(* ===== verification/Prepare.v ===== *)
(** The preparation of a query (promql/engine.go, [populateIterators]): the
    selectors it reaches, the time range it asks the storage for, and the error
    it reports. *)

From S2P Require Import Prelude GoString GoFmt Float Labels Lexer Ast Value Buffer Evaluator Functions Engine EngineFacts.

Section walk.
Context `{RE : Regexp}.

(** The selectors a walk visits, with the path to each. *)
Fixpoint walk_paths (e : Expr) (path : list Node) : list (Expr * list Node) :=
  match e with
  | AggregateExpr _ x _ _ _ | ParenExpr x | UnaryExpr _ x => walk_paths x (path ++ [NExpr e])
  | BinaryExpr _ l r _ _ => walk_paths l (path ++ [NExpr e]) ++ walk_paths r (path ++ [NExpr e])
  | Call _ args => flat_map (fun a => walk_paths a ((path ++ [NExpr e]) ++ [NExpressions args])) args
  | MatrixSelector _ _ _ _ | VectorSelector _ _ _ => [(e, path)]
  | NumberLiteral _ | StringLiteral _ => []
  end.

Definition is_selector (e : Expr) : bool :=
  match e with MatrixSelector _ _ _ _ | VectorSelector _ _ _ => true | _ => false end.

(** A visitor that only changes its state at selectors folds over them. *)
Lemma walk_fold {A} (f : option Node -> list Node -> A -> bool * A) (g : A -> Expr * list Node -> A) e :
  (forall a, snd (f None [] a) = a) ->
  (forall es path a, f (Some (NExpressions es)) path a = (true, a)) ->
  (forall x path a, is_selector x = false -> f (Some (NExpr x)) path a = (true, a)) ->
  (forall x path a, is_selector x = true -> snd (f (Some (NExpr x)) path a) = g a (x, path)) ->
  forall path a, Walk_expr f e path a = foldl g a (walk_paths e path).
Proof.
  intros FN FE FX FS.
  assert (LEAF : forall x path a, is_selector x = true -> visit f (NExpr x) path (fun _ a => a) a = g a (x, path)).
  { intros x path a S. unfold visit. pose proof (FS x path a S) as E. destruct (f _ path a) as [[] a1]; cbn in E; subst; [|done].
    by rewrite FN. }
  induction e as [op e p g0 w IH _|op l r vm b IHl IHr|fn args IH| | |e IH| |op e IH|] using Expr_nested_ind;
    intros path a; cbn [Walk_expr walk_paths]; try (by apply LEAF);
    unfold visit; rewrite FX by done; rewrite ?FN; try done.
  - by rewrite IHr, IHl, foldl_app.
  - rewrite FE, FN. generalize ((path ++ [NExpr (Call fn args)]) ++ [NExpressions args]). intros path'.
    revert a. induction IH as [|x args Hx _ IHargs]; intros a; [done|]. cbn. rewrite foldl_app, Hx. apply IHargs.
Qed.

Definition walk_selectors (e : Expr) : list Expr := map fst (walk_paths e []).

Lemma walk_paths_any e path path' : map fst (walk_paths e path) = map fst (walk_paths e path').
Proof.
  revert path path'. induction e as [op e p g0 w IH _|op l r vm b IHl IHr|fn args IH| | |e IH| |op e IH|] using Expr_nested_ind;
    intros path path'; cbn [walk_paths]; try done; try (by apply IH).
  - rewrite !map_app. f_equal; [apply IHl|apply IHr].
  - generalize ((path ++ [NExpr (Call fn args)]) ++ [NExpressions args]), ((path' ++ [NExpr (Call fn args)]) ++ [NExpressions args]).
    intros q q'. induction IH as [|x args Hx _ IHargs]; [done|]. cbn. rewrite !map_app. by rewrite IHargs, (Hx q q').
Qed.

Lemma walk_selectors_length e : length (walk_selectors e) = walked e.
Proof.
  unfold walk_selectors. rewrite length_map. generalize (@nil Node).
  induction e as [op e p g0 w IH _|op l r vm b IHl IHr|fn args IH| | |e IH| |op e IH|] using Expr_nested_ind;
    intros path; cbn [walk_paths walked]; try done.
  - by rewrite length_app, IHl, IHr.
  - generalize ((path ++ [NExpr (Call fn args)]) ++ [NExpressions args]). intros q.
    induction IH as [|x args Hx _ IHargs]; [done|]. cbn. by rewrite length_app, Hx, IHargs.
Qed.

(** A selector of the tree is either in the parameter of an aggregation, and
    has no position, or is the one the walk visits at its position. *)
Lemma sel_at_walk e k s q :
  (s, q) ∈ sel_at e (Some k) -> q = None \/ exists j, q = Some (j + k)%nat /\ walk_selectors e !! j = Some s.
Proof.
  assert (NONE : forall e s q, (s, q) ∈ sel_at e None -> q = None).
  { clear. intros e s q. induction e as [op e p g0 w IH IHp|op l r vm b IHl IHr|fn args IH| | |e IH| |op e IH|] using Expr_nested_ind;
      cbn [sel_at]; rewrite ?elem_of_app, ?list_elem_of_singleton, ?elem_of_nil; try done; try naive_solver.
    - intros [I|I]; [auto|]. destruct p as [p|]; [by apply (IHp p)|by apply elem_of_nil in I].
    - induction IH as [|x args Hx _ IHargs]; [by rewrite elem_of_nil|]. rewrite elem_of_app. naive_solver. }
  unfold walk_selectors. generalize (@nil Node). revert k s q.
  induction e as [op e p g0 w IH IHp|op l r vm b IHl IHr|fn args IH| | |e IH| |op e IH|] using Expr_nested_ind;
    intros k s q path; cbn [sel_at walk_paths].
  - rewrite elem_of_app. intros [I|I]; [by apply IH|]. destruct p as [p|]; [left; by apply (NONE p s)|by apply elem_of_nil in I].
  - rewrite elem_of_app. intros [I|I].
    + destruct (IHl k s q (path ++ [NExpr (BinaryExpr op l r vm b)]) I) as [|(j & -> & J)]; [auto|]. right. exists j.
      split; [done|]. rewrite map_app. by apply lookup_app_l_Some.
    + destruct (IHr (walked l + k)%nat s q (path ++ [NExpr (BinaryExpr op l r vm b)]) I) as [|(j & -> & J)]; [auto|].
      right. exists (walked l + j)%nat. split; [f_equal; lia|]. rewrite map_app, <- walk_selectors_length. unfold walk_selectors.
      rewrite (walk_paths_any l [] (path ++ [NExpr (BinaryExpr op l r vm b)])). by rewrite lookup_app_r, Nat.add_comm, Nat.add_sub by lia.
  - generalize ((path ++ [NExpr (Call fn args)]) ++ [NExpressions args]). intros path'. revert k.
    induction IH as [|x args Hx _ IHargs]; intros k; [by rewrite elem_of_nil|]. rewrite elem_of_app. cbn [flat_map]. rewrite map_app.
    intros [I|I].
    + destruct (Hx k s q path' I) as [|(j & -> & J)]; [auto|]. right. exists j. split; [done|]. by apply lookup_app_l_Some.
    + destruct (IHargs (walked x + k)%nat I) as [|(j & -> & J)]; [auto|].
      right. exists (walked x + j)%nat. split; [f_equal; lia|]. rewrite <- walk_selectors_length. unfold walk_selectors.
      rewrite (walk_paths_any x [] path'). by rewrite lookup_app_r, Nat.add_comm, Nat.add_sub by lia.
  - rewrite list_elem_of_singleton. intros [= -> ->]. right. by exists 0%nat.
  - by rewrite elem_of_nil.
  - by apply IH.
  - by rewrite elem_of_nil.
  - by apply IH.
  - rewrite list_elem_of_singleton. intros [= -> ->]. right. by exists 0%nat.
Qed.
End walk.

(** * The time range *)

Section offsets.
Context `{RE : Regexp}.

(** How far back a selector looks, in nanoseconds. *)
Definition sel_offset (s : Expr) : Z :=
  match s with MatrixSelector _ _ Offset _ | VectorSelector _ Offset _ => Offset | _ => 0 end.
Definition sel_window (s : Expr) : Z :=
  match s with MatrixSelector _ Range _ _ => Range | _ => LookbackDelta end.

Definition wider (m : Z) (s : Expr) : Z :=
  let m := if m <? sel_window s then sel_window s else m in
  if m <? i64 (sel_offset s + sel_window s) then i64 (sel_offset s + sel_window s) else m.

Lemma max_offset_fold e : max_offset e = foldl wider 0 (walk_selectors e).
Proof.
  unfold max_offset, Inspect, Walk, walk_selectors.
  rewrite (walk_fold offset_visitor (fun m s => wider m s.1)); [by rewrite foldl_map|done|done|..].
  - intros x path a. by destruct x.
  - intros x path a. by destruct x.
Qed.

Lemma foldl_wider ss m :
  m <= foldl wider m ss /\ forall s, s ∈ ss -> sel_window s <= foldl wider m ss /\ i64 (sel_offset s + sel_window s) <= foldl wider m ss.
Proof.
  assert (W : forall m s, m <= wider m s /\ sel_window s <= wider m s /\ i64 (sel_offset s + sel_window s) <= wider m s).
  { intros m' s. unfold wider. set (w := i64 _).
    destruct (Z.ltb_spec m' (sel_window s)); match goal with |- context [?a <? w] => destruct (Z.ltb_spec a w) end; lia. }
  revert m. induction ss as [|x ss IH]; intros m; cbn [foldl].
  - split; [lia|]. intros s I. by apply elem_of_nil in I.
  - destruct (IH (wider m x)) as [H1 H2]. pose proof (W m x). split; [lia|].
    intros s I. apply elem_of_cons in I as [->|I]; [lia|]. by apply H2.
Qed.

(** The storage is asked for a time range that contains every sample a
    selector can use: at each evaluation time of a query the look-back window
    or the range of each selector that the walk reaches lies between the two
    bounds passed to [Querier]. *)
Theorem querier_covers (e s : Expr) (Start End_ ts : Z)
  (S : s ∈ walk_selectors e) (T : 0 <= Start <= ts) (TE : ts <= End_ <= max_int64)
  (O : 0 <= sel_offset s) (W : 0 <= sel_window s) (B : sel_offset s + sel_window s <= max_int64) (M : max_offset e <= max_int64) :
  let x := timeMilliseconds ts - durationMilliseconds (sel_offset s) in
  FromTime (Start - max_offset e) <= x - durationMilliseconds (sel_window s) /\ x <= FromTime End_.
Proof.
  assert (H : sel_offset s + sel_window s <= max_offset e).
  { rewrite max_offset_fold. destruct (foldl_wider (walk_selectors e) 0) as [_ F]. destruct (F s S) as [_ F2].
    rewrite i64_id in F2; [done|]. unfold min_int64. lia. }
  assert (HM : 0 <= max_offset e) by lia. cbv zeta. unfold FromTime, timeMilliseconds, durationMilliseconds.
  set (mo := max_offset e) in *. set (a := sel_offset s) in *. set (b := sel_window s) in *. clearbody mo a b.
  unfold max_int64 in *. rewrite (i64_id ts) by (unfold min_int64, max_int64; lia).
  rewrite !Z.quot_div_nonneg by lia.
  assert (D1 : - 2 ^ 63 <= (Start - mo) / 1000000 <= 2 ^ 63 - 1) by (split; [apply Z.div_le_lower_bound|apply Z.div_le_upper_bound]; lia).
  assert (D2 : - 2 ^ 63 <= End_ / 1000000 <= 2 ^ 63 - 1) by (split; [apply Z.div_le_lower_bound|apply Z.div_le_upper_bound]; lia).
  rewrite !i64_id by (unfold min_int64, max_int64; lia).
  split.
  - assert (G : (Start - mo) / 1000000 <= (ts - a - b) / 1000000) by (apply Z.div_le_mono; lia).
    clear -G H O W T. Z.to_euclidean_division_equations. lia.
  - assert (G : ts / 1000000 <= End_ / 1000000) by (apply Z.div_le_mono; lia).
    pose proof (Z.div_pos a 1000000 O ltac:(lia)). lia.
Qed.
End offsets.

(** * The iterators, and the error *)

Section populate.
Context `{RE : Regexp} `{UT : UnicodeTables} {Q SS It : Type} `{QS : !QuerierSelect Q SS} `{SX : !SeriesSet SS It}
        `{SI : SeriesIterator It} {D : Type} `{QB : !Queryable D Q}.
Variables (fuel : nat) (querier : Q) (Interval : Z).

Definition sel_matchers (s : Expr) : list Matcher :=
  match s with MatrixSelector _ _ _ ms | VectorSelector _ _ ms => ms | _ => [] end.

(** What the second walk does at a selector. *)
Definition selection (sp : Expr * list Node) : option string * list (Labels * BufferedSeriesIterator It) :=
  select_iterators fuel querier (mkSelectParams (Z.quot Interval 1000000) (extractFuncFromPath sp.2)) (sel_matchers sp.1)
    (durationMilliseconds (sel_window sp.1)).

Lemma select_walk e :
  Inspect (select_visitor fuel querier Interval) (NExpr e) (None, []) =
  (default None (last (map (fun sp => fst (selection sp)) (walk_paths e []))), map (fun sp => snd (selection sp)) (walk_paths e [])).
Proof.
  unfold Inspect, Walk.
  rewrite (walk_fold (select_visitor fuel querier Interval) (fun st sp => (fst (selection sp), snd st ++ [snd (selection sp)]))).
  - assert (G : forall l a, foldl (fun st sp => (fst (selection sp), snd st ++ [snd (selection sp)])) a l =
      (default a.1 (last (map (fun sp => fst (selection sp)) l)), a.2 ++ map (fun sp => snd (selection sp)) l)).
    { induction l as [|sp l IH]; intros [err its]; cbn [foldl map]; [by rewrite app_nil_r|].
      rewrite IH. cbn [fst snd]. rewrite <- app_assoc. f_equal. destruct l as [|sp' l]; [done|].
      cbn [map]. rewrite !last_cons. by destruct (last (map _ l)). }
    by rewrite G.
  - done.
  - done.
  - intros x path a. by destruct x.
  - intros x path a X. unfold selection. destruct x; try discriminate; cbn [select_visitor sel_matchers sel_window fst snd];
      by destruct (select_iterators _ _ _ _ _).
Qed.

(** Preparation gives every selector of the walk its iterators, in order;
    its error is the one the last selector leaves in the variable the walk
    shares, so that a failure of an earlier selector is lost, and that selector
    evaluates as if it had no series. *)
Theorem populate_spec (q : D) (e : Expr) (Start End_ : Z) (QB' : qb_Querier q (FromTime (Start - max_offset e)) (FromTime End_) = Ok querier) :
  populateIterators fuel q e Start End_ Interval =
  match last (map (fun sp => fst (selection sp)) (walk_paths e [])) with
  | Some (Some err) => Err err
  | _ => Ok (map (fun sp => snd (selection sp)) (walk_paths e []))
  end.
Proof.
  unfold populateIterators. rewrite QB', select_walk. by destruct (last _) as [[err|]|].
Qed.
End populate.

(** * Witnesses *)

Section witnesses.
#[local] Instance any_regexp : Regexp := {| regexp := unit; regexp_Compile _ := Ok tt; MatchString _ _ := true |}.
#[local] Instance any_tables : UnicodeTables := {| is_print_high _ := true |}.

Definition foo_5m : Expr := VectorSelector "foo" 300000000000 [mkMatcher MatchEqual "__name__" "foo" None].
Definition bar_rate : Expr := MatrixSelector "bar" 600000000000 0 [mkMatcher MatchEqual "__name__" "bar" None].
Definition foo_bar : Expr := BinaryExpr itemADD foo_5m (Call (mkFunction "sum_over_time" [ValueTypeMatrix] 0 ValueTypeVector) [bar_rate]) None false.

Lemma querier_covers_witness :
  bar_rate ∈ walk_selectors foo_bar /\
  FromTime (1000000000000 - max_offset foo_bar) <= timeMilliseconds 2000000000000 - durationMilliseconds 0 - durationMilliseconds 600000000000.
Proof.
  assert (I : bar_rate ∈ walk_selectors foo_bar) by (vm_compute; right; left). split; [exact I|].
  apply (querier_covers foo_bar bar_rate 1000000000000 2000000000000 2000000000000 I); vm_compute; done.
Defined.

(** A storage that fails for the metric [foo] and has no series otherwise. *)
#[local] Instance half_select : QuerierSelect unit unit :=
  {| q_Select _ _ ms := match ms with m :: _ => if (m_Value m =? "foo")%string then Err "no foo" else Ok tt | [] => Ok tt end |}.
#[local] Instance no_series : SeriesSet unit list_iterator :=
  {| ss_Next s := (false, s); ss_At _ := ([], mkListIterator [] 0); ss_Err _ := None |}.
#[local] Instance half_storage : Queryable unit unit := {| qb_Querier _ _ _ := Ok tt |}.

Lemma populate_spec_witness :
  populateIterators (It := list_iterator) 1 tt foo_bar 0 0 0 = Ok [[]; []] /\
  populateIterators (It := list_iterator) 1 tt foo_5m 0 0 0 = Err "no foo".
Proof.
  split.
  - rewrite (populate_spec (D := unit) 1 tt 0 tt foo_bar 0 0) by reflexivity. vm_compute. reflexivity.
  - rewrite (populate_spec (D := unit) 1 tt 0 tt foo_5m 0 0) by reflexivity. vm_compute. reflexivity.
Defined.
End witnesses.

* * * * * * *

Scan the material above for the string "timeMilliseconds". Copy each line that holds it.

  let x := timeMilliseconds ts - durationMilliseconds (sel_offset s) in
  assert (HM : 0 <= max_offset e) by lia. cbv zeta. unfold FromTime, timeMilliseconds, durationMilliseconds.
  FromTime (1000000000000 - max_offset foo_bar) <= timeMilliseconds 2000000000000 - durationMilliseconds 0 - durationMilliseconds 600000000000.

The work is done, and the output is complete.